Lizhi Zhao, the theater’s owner, said through an interpreter, that he was inspired to hold the event to help teach the adopted children about their heritage.

“This event is something we hope to make bigger and better each year, inviting more and more families,” Zhao said. “Eventually, when it gets big enough, we want to make it a day such as the ones that honor veterans.”

An Uncle's Perspective

Every precious Lily has a chance to bloom in God's family
By way of contrast, my niece Kim and her husband Chris have had another type of journey. For several years they have walked a long, arduous path to adopt a child.

Two years ago, they submitted a dossier to China for adoption.

Ten weeks ago, they got "the call." They were thrilled to hear that they were "the proud new parents" of a little girl, born last August and living in a Chinese Christian orphanage. They named her Lily Ming Min Haughee.


I didn't know that any orphanages in China were specifically Christian, the communist Chinese government being what it is.

Current State of International Adoption

Slowdowns in international adoption leave some waiting for baby
With difficulties in several key countries' international adoption programs, including China, Russia and Guatemala, local families are hunkering down for longer waits, considering different countries or taking a new look at domestic adoption...

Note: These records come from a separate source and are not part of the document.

(* ===== verification/Events.v ===== *)
(** * Shared payload contracts

    pkg/domain/alert.go and pkg/events/events.go: the bodies that cross the
    event bus, with their JSON encoding and decoding. *)

From S2P Require Import Prelude Effects Json.

Definition SourceAlertmanager : string := "alertmanager".
Definition SourceGrafana : string := "grafana".

Definition SeverityCritical : string := "critical".
Definition SeverityHigh : string := "high".
Definition SeverityWarning : string := "warning".
Definition SeverityInfo : string := "info".

Definition AlertStatusFiring : string := "firing".
Definition AlertStatusResolved : string := "resolved".

Module Alert.
Record t := mk {
  Fingerprint : string;
  Source : string;
  Severity : string;
  Title : string;
  Description : string;
  Labels : gmap string string;
  Status : string;
  FiredAt : Time;
  ReceivedAt : Time;
  TenantID : string
}.

(** The zero [time.Time] is 0001-01-01 00:00:00 UTC. *)
Definition zero_time : Time := -62135596800 * Second.

Definition zero : t := mk "" "" "" "" "" ∅ "" zero_time zero_time "".

Definition json_fields `{TimeText} : fields t := [
  field "fingerprint" Fingerprint (fun v a => mk v (Source a) (Severity a) (Title a) (Description a) (Labels a) (Status a) (FiredAt a) (ReceivedAt a) (TenantID a)) dec_string;
  field "source" Source (fun v a => mk (Fingerprint a) v (Severity a) (Title a) (Description a) (Labels a) (Status a) (FiredAt a) (ReceivedAt a) (TenantID a)) dec_string;
  field "severity" Severity (fun v a => mk (Fingerprint a) (Source a) v (Title a) (Description a) (Labels a) (Status a) (FiredAt a) (ReceivedAt a) (TenantID a)) dec_string;
  field "title" Title (fun v a => mk (Fingerprint a) (Source a) (Severity a) v (Description a) (Labels a) (Status a) (FiredAt a) (ReceivedAt a) (TenantID a)) dec_string;
  field "description" Description (fun v a => mk (Fingerprint a) (Source a) (Severity a) (Title a) v (Labels a) (Status a) (FiredAt a) (ReceivedAt a) (TenantID a)) dec_string;
  field "labels" Labels (fun v a => mk (Fingerprint a) (Source a) (Severity a) (Title a) (Description a) v (Status a) (FiredAt a) (ReceivedAt a) (TenantID a)) dec_map;
  field "status" Status (fun v a => mk (Fingerprint a) (Source a) (Severity a) (Title a) (Description a) (Labels a) v (FiredAt a) (ReceivedAt a) (TenantID a)) dec_string;
  field "fired_at" FiredAt (fun v a => mk (Fingerprint a) (Source a) (Severity a) (Title a) (Description a) (Labels a) (Status a) v (ReceivedAt a) (TenantID a)) dec_time;
  field "received_at" ReceivedAt (fun v a => mk (Fingerprint a) (Source a) (Severity a) (Title a) (Description a) (Labels a) (Status a) (FiredAt a) v (TenantID a)) dec_time;
  field "tenant_id" TenantID (fun v a => mk (Fingerprint a) (Source a) (Severity a) (Title a) (Description a) (Labels a) (Status a) (FiredAt a) (ReceivedAt a) v) dec_string].

Definition decode `{TimeText} : decoder t := dec_struct json_fields.

Definition encode `{TimeText} (a : t) : option json :=
  fired ← time_MarshalJSON (FiredAt a);
  received ← time_MarshalJSON (ReceivedAt a);
  Some (JObj [("fingerprint", JStr (Fingerprint a)); ("source", JStr (Source a));
    ("severity", JStr (Severity a)); ("title", JStr (Title a));
    ("description", JStr (Description a)); ("labels", enc_map (Labels a));
    ("status", JStr (Status a)); ("fired_at", JStr fired); ("received_at", JStr received);
    ("tenant_id", JStr (TenantID a))]).
End Alert.

Module EscalationTriggered.
Record t := mk {
  IncidentID : string;
  TenantID : string;
  TenantSlug : string;
  Tier : Z;
  OncallUserID : string;
  OncallUsername : string;
  IncidentTitle : string;
  IncidentSeverity : string;
  IncidentStatus : string
}.

Definition zero : t := mk "" "" "" 0 "" "" "" "" "".

Definition json_fields : fields t := [
  field "incident_id" IncidentID (fun v a => mk v (TenantID a) (TenantSlug a) (Tier a) (OncallUserID a) (OncallUsername a) (IncidentTitle a) (IncidentSeverity a) (IncidentStatus a)) dec_string;
  field "tenant_id" TenantID (fun v a => mk (IncidentID a) v (TenantSlug a) (Tier a) (OncallUserID a) (OncallUsername a) (IncidentTitle a) (IncidentSeverity a) (IncidentStatus a)) dec_string;
  field "tenant_slug" TenantSlug (fun v a => mk (IncidentID a) (TenantID a) v (Tier a) (OncallUserID a) (OncallUsername a) (IncidentTitle a) (IncidentSeverity a) (IncidentStatus a)) dec_string;
  field "tier" Tier (fun v a => mk (IncidentID a) (TenantID a) (TenantSlug a) v (OncallUserID a) (OncallUsername a) (IncidentTitle a) (IncidentSeverity a) (IncidentStatus a)) dec_int;
  field "oncall_user_id" OncallUserID (fun v a => mk (IncidentID a) (TenantID a) (TenantSlug a) (Tier a) v (OncallUsername a) (IncidentTitle a) (IncidentSeverity a) (IncidentStatus a)) dec_string;
  field "oncall_username" OncallUsername (fun v a => mk (IncidentID a) (TenantID a) (TenantSlug a) (Tier a) (OncallUserID a) v (IncidentTitle a) (IncidentSeverity a) (IncidentStatus a)) dec_string;
  field "incident_title" IncidentTitle (fun v a => mk (IncidentID a) (TenantID a) (TenantSlug a) (Tier a) (OncallUserID a) (OncallUsername a) v (IncidentSeverity a) (IncidentStatus a)) dec_string;
  field "incident_severity" IncidentSeverity (fun v a => mk (IncidentID a) (TenantID a) (TenantSlug a) (Tier a) (OncallUserID a) (OncallUsername a) (IncidentTitle a) v (IncidentStatus a)) dec_string;
  field "incident_status" IncidentStatus (fun v a => mk (IncidentID a) (TenantID a) (TenantSlug a) (Tier a) (OncallUserID a) (OncallUsername a) (IncidentTitle a) (IncidentSeverity a) v) dec_string].

Definition decode : decoder t := dec_struct json_fields.

Definition encode (e : t) : option json :=
  Some (JObj [("incident_id", JStr (IncidentID e)); ("tenant_id", JStr (TenantID e));
    ("tenant_slug", JStr (TenantSlug e)); ("tier", JNum (Tier e));
    ("oncall_user_id", JStr (OncallUserID e)); ("oncall_username", JStr (OncallUsername e));
    ("incident_title", JStr (IncidentTitle e)); ("incident_severity", JStr (IncidentSeverity e));
    ("incident_status", JStr (IncidentStatus e))]).
End EscalationTriggered.

Module EscalationExhausted.
Record t := mk {
  IncidentID : string;
  TenantID : string;
  TenantSlug : string
}.

Definition zero : t := mk "" "" "".

Definition json_fields : fields t := [
  field "incident_id" IncidentID (fun v a => mk v (TenantID a) (TenantSlug a)) dec_string;
  field "tenant_id" TenantID (fun v a => mk (IncidentID a) v (TenantSlug a)) dec_string;
  field "tenant_slug" TenantSlug (fun v a => mk (IncidentID a) (TenantID a) v) dec_string].

Definition decode : decoder t := dec_struct json_fields.

Definition encode (e : t) : option json :=
  Some (JObj [("incident_id", JStr (IncidentID e)); ("tenant_id", JStr (TenantID e));
    ("tenant_slug", JStr (TenantSlug e))]).
End EscalationExhausted.

Module IncidentChanged.
Record t := mk {
  IncidentID : string;
  TenantID : string;
  TenantSlug : string;
  Status : string;
  Title : string;
  Severity : string
}.

Definition zero : t := mk "" "" "" "" "" "".

Definition json_fields : fields t := [
  field "incident_id" IncidentID (fun v a => mk v (TenantID a) (TenantSlug a) (Status a) (Title a) (Severity a)) dec_string;
  field "tenant_id" TenantID (fun v a => mk (IncidentID a) v (TenantSlug a) (Status a) (Title a) (Severity a)) dec_string;
  field "tenant_slug" TenantSlug (fun v a => mk (IncidentID a) (TenantID a) v (Status a) (Title a) (Severity a)) dec_string;
  field "status" Status (fun v a => mk (IncidentID a) (TenantID a) (TenantSlug a) v (Title a) (Severity a)) dec_string;
  field "title" Title (fun v a => mk (IncidentID a) (TenantID a) (TenantSlug a) (Status a) v (Severity a)) dec_string;
  field "severity" Severity (fun v a => mk (IncidentID a) (TenantID a) (TenantSlug a) (Status a) (Title a) v) dec_string].

Definition decode : decoder t := dec_struct json_fields.

Definition encode (e : t) : option json :=
  Some (JObj [("incident_id", JStr (IncidentID e)); ("tenant_id", JStr (TenantID e));
    ("tenant_slug", JStr (TenantSlug e)); ("status", JStr (Status e));
    ("title", JStr (Title e)); ("severity", JStr (Severity e))]).
End IncidentChanged.

(** ** Payload types

    [Payload A] is what [Wrap] and [DecodePayload] need of a Go type: its
    encoding, its decoding into a variable, and its zero value. *)

Class Payload (A : Type) := {
  payload_zero : A;
  payload_encode : A -> option json;
  payload_decode : decoder A
}.

#[export] Instance Alert_Payload `{TimeText} : Payload Alert.t :=
  {| payload_zero := Alert.zero; payload_encode := Alert.encode; payload_decode := Alert.decode |}.

#[export] Instance EscalationTriggered_Payload : Payload EscalationTriggered.t :=
  {| payload_zero := EscalationTriggered.zero; payload_encode := EscalationTriggered.encode;
     payload_decode := EscalationTriggered.decode |}.

#[export] Instance EscalationExhausted_Payload : Payload EscalationExhausted.t :=
  {| payload_zero := EscalationExhausted.zero; payload_encode := EscalationExhausted.encode;
     payload_decode := EscalationExhausted.decode |}.

#[export] Instance IncidentChanged_Payload : Payload IncidentChanged.t :=
  {| payload_zero := IncidentChanged.zero; payload_encode := IncidentChanged.encode;
     payload_decode := IncidentChanged.decode |}.

(** ** The contract: what one service encodes the other decodes to the same value *)

Class PayloadLaws (A : Type) `{Payload A} (valid : A -> Prop) :=
  payload_round_trip : forall a, valid a ->
    exists j, payload_encode a = Some j /\ payload_decode j payload_zero = Some a.

#[export] Instance EscalationTriggered_laws :
  PayloadLaws EscalationTriggered.t (fun e => in_int64 (EscalationTriggered.Tier e)).
Proof.
  intros e He. eexists. split; [reflexivity|]. destruct e. cbn [EscalationTriggered.Tier] in He.
  pose proof (dec_int_in_range Tier 0 He) as Hd.
  unfold payload_decode, EscalationTriggered_Payload, EscalationTriggered.decode, dec_struct.
  cbn -[dec_int]. by rewrite Hd.
Qed.

#[export] Instance EscalationExhausted_laws : PayloadLaws EscalationExhausted.t (fun _ => True).
Proof. intros e _. eexists. split; [reflexivity|]. by destruct e. Qed.

#[export] Instance IncidentChanged_laws : PayloadLaws IncidentChanged.t (fun _ => True).
Proof. intros e _. eexists. split; [reflexivity|]. by destruct e. Qed.

(** The instants whose JSON text reads back as themselves. *)
Definition time_text_ok `{TimeText} (t : Time) : Prop :=
  exists s, time_MarshalJSON t = Some s /\ time_UnmarshalJSON s = Some t.

#[export] Instance Alert_laws `{TimeText} : PayloadLaws Alert.t
  (fun a => time_text_ok (Alert.FiredAt a) /\ time_text_ok (Alert.ReceivedAt a)).
Proof.
  intros a [(s1 & E1 & D1) (s2 & E2 & D2)]. destruct a. cbn in E1, E2.
  unfold payload_encode, payload_decode, Alert_Payload, Alert.encode. cbn [Alert.FiredAt Alert.ReceivedAt].
  rewrite E1, E2. eexists. split; [reflexivity|].
  unfold Alert.decode, dec_struct.
  cbn -[dec_map enc_map]. rewrite dec_map_enc. cbn. rewrite D1. cbn. by rewrite D2.
Qed.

Adopted children "are a gift from that country," Thogersen said. "Americans are not entitled to these children. Offices want to make the best decisions for the children.

"They're looking for families for children, not children for families," she said. "Sometimes that's forgotten."

Friday, June 01, 2007

Domesticated Panda Tormented by Bullies, Dies

Same old story: Socially naïve panda gets mixed up with the wrong crowd and ends up falling over a cliff:

Panda released into the wild dies
BEIJING -- The first panda bred in captivity and released into the wild has died in China of internal injuries apparently after a fall. Chinese officials said the body bore injuries inflicted by wild pandas, and that the animal may have died while trying to escape.

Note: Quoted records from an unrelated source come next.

Lemma wpD_budget {A} (quiet emit : world D -> world D -> Prop) (e : K -> nat) (p : M D A) n c d0 :
  (forall w w', quiet w w' -> InvD (data w) -> leD (data w) (data w') /\ InvD (data w')
     /\ forall x, (potD (data w') x <= potD (data w) x)%nat) ->
  (forall w w', emit w w' -> InvD (data w) -> leD (data w) (data w') /\ InvD (data w')
     /\ forall x, (potD (data w') x <= potD (data w) x + e x)%nat) ->
  budget quiet emit p n -> (forall x, (n * e x <= c x)%nat) ->
  wpD p c d0 (fun _ _ d => leD d0 d).
Proof.
  intros Hq He Hb Hc t.
  exact (wp_budget le_world inv_world pot_world quiet emit e p n c (World t d0) Hq He Hb Hc).
Qed.

(** A program whose every answer is accepted needs no exact account of its credits. *)
Lemma wpD_for_each {X} (l : list X) (body : X -> M D unit) c d0 :
  (forall x c d, x ∈ l -> leD d0 d -> wpD (body x) c d (fun _ _ d' => leD d d')) ->
  wpD (for_each l body) c d0 (fun _ _ d => leD d0 d).
Proof.
  intros Hb t. apply (wp_for_each le_world inv_world pot_world). intros x c' w Hx Hle.
  exact (wp_start _ _ _ _ (Hb x c' (data w) Hx Hle)).
Qed.

End DataLogic.

(** ** Programs whose every step respects a relation on the data

    [R] need not be transitive: it is about one step at a time. *)

Section Respects.
Context `{Platform} {D : Type}.
Variable R : D -> D -> Prop.
Context `{!Reflexive R}.

Definition respects {A} (p : M D A) : Prop :=
  budget (fun w w' => R (data w) (data w')) (fun _ _ => False) p 0.

Lemma respects_ret {A} (a : A) : respects (Ret a).
Proof. done. Qed.

Lemma respects_bind {A B} (p : M D A) (f : A -> M D B) :
  respects p -> (forall a, respects (f a)) -> respects (bind p f).
Proof. apply budget_quiet_bind. Qed.

(** With what is known of every answer of the first program. *)
Lemma respects_bind_always {A B} (p : M D A) (f : A -> M D B) (Q : A -> Prop) :
  respects p -> always p Q -> (forall a, Q a -> respects (f a)) -> respects (bind p f).
Proof.
  intros Hp Hq Hf. induction p as [a|X op k IH]; simpl in *; [by apply Hf|].
  intros w. destruct (Hp w) as [[Hr Hk]|[[] _]]. left. split; [done|]. by apply IH.
Qed.

Lemma respects_sql {A} q uuids (f : Time -> string -> D -> res (A * D)) :
  (forall now uuid d a d', f now uuid d = Ok (a, d') -> R d d') -> respects (sql q uuids f).
Proof. by apply budget_sql. Qed.

Lemma respects_read {A} (g : world D -> A) :
  respects (Atomic (fun w => (g w, World (S (tick w)) (data w))) Ret).
Proof. intros w. left. split; [|done]. simpl. reflexivity. Qed.

Lemma respects_withTx {A} (body : dbConn -> M D (res A)) :
  (forall start t d a t' d', run (body (Tx start)) (World t d) = (Ok a, World t' d') -> R d d') ->
  respects (withTx body).
Proof.
  intros Hb w. left. split; [|done]. destruct (run (withTx body) w) as [r w'] eqn:Er.
  assert ((let '(b, w1) := run (withTx body) w in w1) = w') as Ew by (by rewrite Er).
  destruct (withTx_atomic body w r w' Er) as [E|(start & a & [t1 d1] & Hrun & E)].
  - simpl in *. destruct (fault_at (tick w)) as [[]|]; simpl; [reflexivity..|].
    destruct (run (body _) _) as [[a|e] w1]; simpl in *; [|reflexivity].
    destruct (fault_at (tick w1)) as [[]|]; simpl in *; subst; simpl in *; rewrite ?E; reflexivity.
  - assert (R (data w) (data w')) as HR by (rewrite E; by eapply Hb).
    simpl in *. destruct (fault_at (tick w)) as [[]|]; simpl; [reflexivity..|].
    destruct (run (body (Tx (now_at (tick w)))) _) as [[a2|e] w2]; simpl in *; [|reflexivity].
    destruct (fault_at (tick w2)) as [[]|]; simpl in *; subst; simpl in *; done.
Qed.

At the Root of the Guangxi Riots

China riots rooted in child policy, financial woes
BOBAI, China (Reuters) - Guan Yonglin has six children from two marriages, which, no matter how you look at it, violates China's long standing one-child policy. And he knows it.

That's why he paid a 2,000 yuan ($260) fine three years ago to his township government here in the gentle hills of the southern region of Guangxi.

Then this month, local officials delivered a terse one-page notice: for having five more children than the law permits, Guan owed the equivalent of more than $15,500 in fines.

"I already cleared this up by paying 2,000," he said. "I told them, 'This government of yours now wants 120,000 from me. Where am I supposed to get it?"'

Not surprisingly, he couldn't pay what amounted to about 45 times the region's rural annual per-capita income, so the Shuangwang township government seized the assets of the 53-year-old farmer-turned-construction contractor.